The cover operation was Baltic Operations 2022 (Baltops 22), an annual NATO maritime exercise that was held in June of that year, when underwater mine detection and clearance was practiced. At the time, explosives were planted covertly on the pipelines running 80 meters deep in the Baltic sea without being detected by Russian technical surveillance systems. Then, in September, the buoy that remotely activated the bomb was dropped from a Norwegian reconnaissance plane.
That's Hersch's story in a nutshell, which seems to be confirmed by some external factors. The first is that Norway had been the logistical and information center which had assisted the US Secret Service in its operation to tap the phones of some Western European states' governments, among others, the then German Chancellor Angela Merkel and nearly her entire cabinet. The other point is that
both the then British Prime Minister Lizz Truss and the current Polish Foreign Minister Radoslaw Sikorski had thanked the United States at the time for the successful bombing. Just as President Joe Biden had made a clear reference to the possibility of a US action against the pipeline even before the Russia-Ukraine war had broken out.
However, just two weeks ago, the Wall Street Journal put out a new version of the story. According to their article, Ukrainian political, military and economic leaders decided, during a night of celebratory drinking, to blow up the Nord Stream pipeline . Four people who were allegedly involved in the operation disclosed the information to the newspaper. The four said they had had a good laugh and been amused by those who envisaged a large-scale military-secret service operation at work. All it took, they say, were a few dedicated, patriotic people funded by the Ukrainian oligarchs. President Zelensky had initially greenlighted the plan, which strongly resembles the scripts of several old Hollywood World War II movies. Then, according to the newspaper,
the Dutch secret service somehow got wind of the plot and informed the unsuspecting CIA leaders. After the initial shock had passed, they asked the Ukrainian president to call off the operation, which he did immediately, but the now dismissed former commander-in-chief, Zaluzhnyi, had taken no action. He said the "torpedo" could no longer be stopped. And the Ukrainian patriots succeeded.
But let's return to Hersch's story. According to him, US intelligence started putting together a cover story with their German counterparts last year. They made it look like British and Americans were not involved in the operation, so President Biden could not be involved, either. Today, German investigators, after a year of seemingly fruitless investigations, have suddenly issued an arrest warrant for the very Ukrainian military diver the Wall Street Journal had mentioned. But the Poles had let him go to Ukraine because the German warrant had arrived to late.
This is where this very strange, but in fact very sad story for Europe, stands. Two contradictory explanations with the same end result: the continued economic and political erosion of the European Union.

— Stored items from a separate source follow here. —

(** ** A concrete crash: the node of ThreadSafety.v is killed between the two files that
    its mining section writes *)

#[local] Existing Instances toy_hashes toy_hash_laws toy_secp toy_secp_laws.
#[local] Existing Instance toy_inet.

(** The first [k] calls of a section. *)
Fixpoint partly {A} (k : nat) (c : code A) (w : world) : option (code A * world) :=
  match k, c with
  | O, _ => Some (c, w)
  | S k, Act m x => match m w with (Ok a, w') => partly k (x a) w' | _ => None end
  | S _, Done _ => None
  end.
Lemma partly_turns `{HashFns, Secp256k1} fuel n chain w before k c h after c' w' :
  partly k c w = Some (c', w') ->
  rtc (fine_turn fuel n) (FLive chain w true (before ++ Holding c h :: after))
    (FLive chain w' true (before ++ Holding c' h :: after)).
Proof.
  revert c w. induction k as [|k IH]; intros c w E; [injection E as -> ->; constructor|].
  destruct c as [a|X m x]; [done|]. cbn [partly] in E. destruct (m w) as [[b| | |] w1] eqn:Em; try done.
  eapply rtc_l; [by eapply (fine_act _ _ _ _ _ _ _ _ m) | by apply IH].
Qed.

(** The mining section's calls before it saves, the calls that write the chain file, and
    where the process is after them. *)
Definition saving_calls : nat := 5.
Definition writing_calls : nat := Eval vm_compute in 1 + length (serialize_chain mined_chain).
Definition after_calls (k : nat) : option world :=
  snd <$> partly k (@section_code toy_hashes toy_secp 64 first_node first_chain SMine) (snd first_start).
Definition dead_world : world := Eval vm_compute in
  default empty_world (after_calls (saving_calls + writing_calls)).
Definition revived := Eval vm_compute in @Node_make toy_hashes toy_secp 64 9001 chain_path [] false dead_world.
Definition first_hash : bytes := Eval vm_compute in @tip_hash toy_hashes first_chain.

Lemma mining_calls k w :
  after_calls k = Some w ->
  exists slots,
    rtc (@fine_turn toy_hashes toy_secp 64 first_node)
      (FLive first_chain (snd first_start) false (Ready <$> Run first_node))
      (FLive first_chain w true slots).
Proof.
  unfold after_calls. destruct (partly k _ _) as [[c w']|] eqn:E; [|done]. intros [= ->].
  eexists. eapply rtc_l.
  - eapply (fine_lock 64 first_node first_chain (snd first_start) [Ready (AcceptLoop first_node)]
             MiningLoop [Ready (PeerPollLoop first_node)] SMine).
    unfold MiningLoop, forever, observe, ITree.iter. cbn. reflexivity.
  - eapply (partly_turns 64 first_node first_chain _ [Ready (AcceptLoop first_node)] k _ _
              [Ready (PeerPollLoop first_node)]). exact E.
Qed.
Lemma dead_after : after_calls (saving_calls + writing_calls) = Some dead_world.
Proof. vm_cast_no_check (eq_refl (Some dead_world)). Qed.

Lemma first_started :
  started first_node first_chain (snd first_start) /\
  daemon_ok first_node first_hash first_chain (snd first_start).
Proof.
  destruct first_world_ok as (A1 & A2 & A3 & A4 & _).
  destruct (Node_make_started 64 _ _ _ _ _ _ _ _ first_made A1 A2 A3 A4) as [_ Hst]. split; [exact Hst|].
  destruct (Node_make_ok 64 _ _ _ _ _ _ _ _ first_made) as (_ & _ & Hf & [Hl|(blk & E & Hk)]).
  - vm_compute in Hl. discriminate Hl.
  - split; [|exact Hk | exact Hf]. exists blk, []. split; [exact E|].
    assert (tip_hash first_chain = first_hash) as <- by (vm_compute; reflexivity). by rewrite E.
Qed.

Lemma sections_atomic_witness :
  exists ts,
    rtc (@fine_turn toy_hashes toy_secp 64 first_node)
      (FLive first_chain (snd first_start) false (Ready <$> Run first_node))
      (FLive mined_chain (snd first_mined) false (Ready <$> ts)).
Proof.
  destruct first_started as [Hst _]. destruct mining_turn as [ts Ht]. exists ts.
  exact (proj2 (proj2 (@sections_atomic toy_hashes toy_secp toy_inet 64 first_node first_chain
           (snd first_start) mined_chain (snd first_mined) false [] (st_wire _ _ _ Hst)) ts) (rtc_once _ _ Ht)).
Defined.

Definition revived_node : @node toy_secp := match fst revived with Ok (n, _) => n | _ => toy_node end.
Definition revived_chain : list CBlock := match fst revived with Ok (_, c) => c | _ => [] end.

Lemma revived_made :
  @Node_make toy_hashes toy_secp 64 9001 (chain_path_ first_node) [] false dead_world
  = (Ok (revived_node, revived_chain), snd revived).
Proof. vm_cast_no_check (eq_refl revived). Qed.

(** The new node goes on from the block that the dead one had written and not announced. *)
Lemma crash_recovers_witness :
  daemon_ok revived_node first_hash revived_chain (snd revived) /\
  size_of first_chain = 1 /\ size_of revived_chain = 2.
Proof.
  destruct first_started as [Hst Hok]. destruct (mining_calls _ _ dead_after) as [slots Hrun].
  split; [|split; vm_compute; reflexivity].
  destruct (@crash_recovers toy_hashes toy_hash_laws toy_secp toy_inet 64 toy_secp_laws
    first_node first_hash first_chain (snd first_start) first_chain dead_world true slots dead_world
    9001 [] false revived_node revived_chain (snd revived) Hst Hok Hrun (or_introl eq_refl)) as [[Hr _]|(_ & _ & blk & E & _)].
  - vm_compute. split; [discriminate | reflexivity].
  - apply (bool_decide_unpack _). vm_compute. reflexivity.
  - exact revived_made.
  - exact Hr.
  - apply (f_equal length) in E. vm_compute in E. discriminate E.
Defined.

(** Killed a byte earlier, it loses its genesis block too. *)
Definition torn_world : world := Eval vm_compute in
  default empty_world (after_calls (saving_calls + writing_calls - 1)).
Definition restarted := Eval vm_compute in @Node_make toy_hashes toy_secp 64 9001 chain_path [] false torn_world.
Example genesis_lost :
  (exists slots,
    rtc (@fine_turn toy_hashes toy_secp 64 first_node)
      (FLive first_chain (snd first_start) false (Ready <$> Run first_node))
      (FLive first_chain torn_world true slots)) /\
  match fst restarted with Ok (_, c) => size_of c = 1 /\ c <> first_chain | _ => False end.
Proof.
  split; [apply (mining_calls (saving_calls + writing_calls - 1)); vm_cast_no_check (eq_refl (Some torn_world))|].
  vm_compute. split; [reflexivity | discriminate].
Qed.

A few days ago, I called an old friend who has dived all over the world and now also teaches. He says the secret to successful and safe deep sea diving is planning. A long calculation precedes the launch. A special combination of helium, nitrogen and oxygen has to be put together, knowing the exact depth target. Changing the ratio of gases by even one or two percent can significantly affect the duration of the dive. A diver may therefore have to carry up to eight gas tanks. The descent to the desired depth is fast, but the ascent can take up to five or six hours, because the body, saturated with dissolved gases, needs to be emptied. This is also significantly influenced by the water temperature, the current and the physical work done in the depths. Above on the surface, the boat has to wait motionless...
Interestingly, these basic questions have not been examined. At least not in public. That's what makes this story - which like the saying a drop contains the ocean, has so much in it - so infinitely sad.
And this is not even remotely affected by AI.
The author is a security policy expert.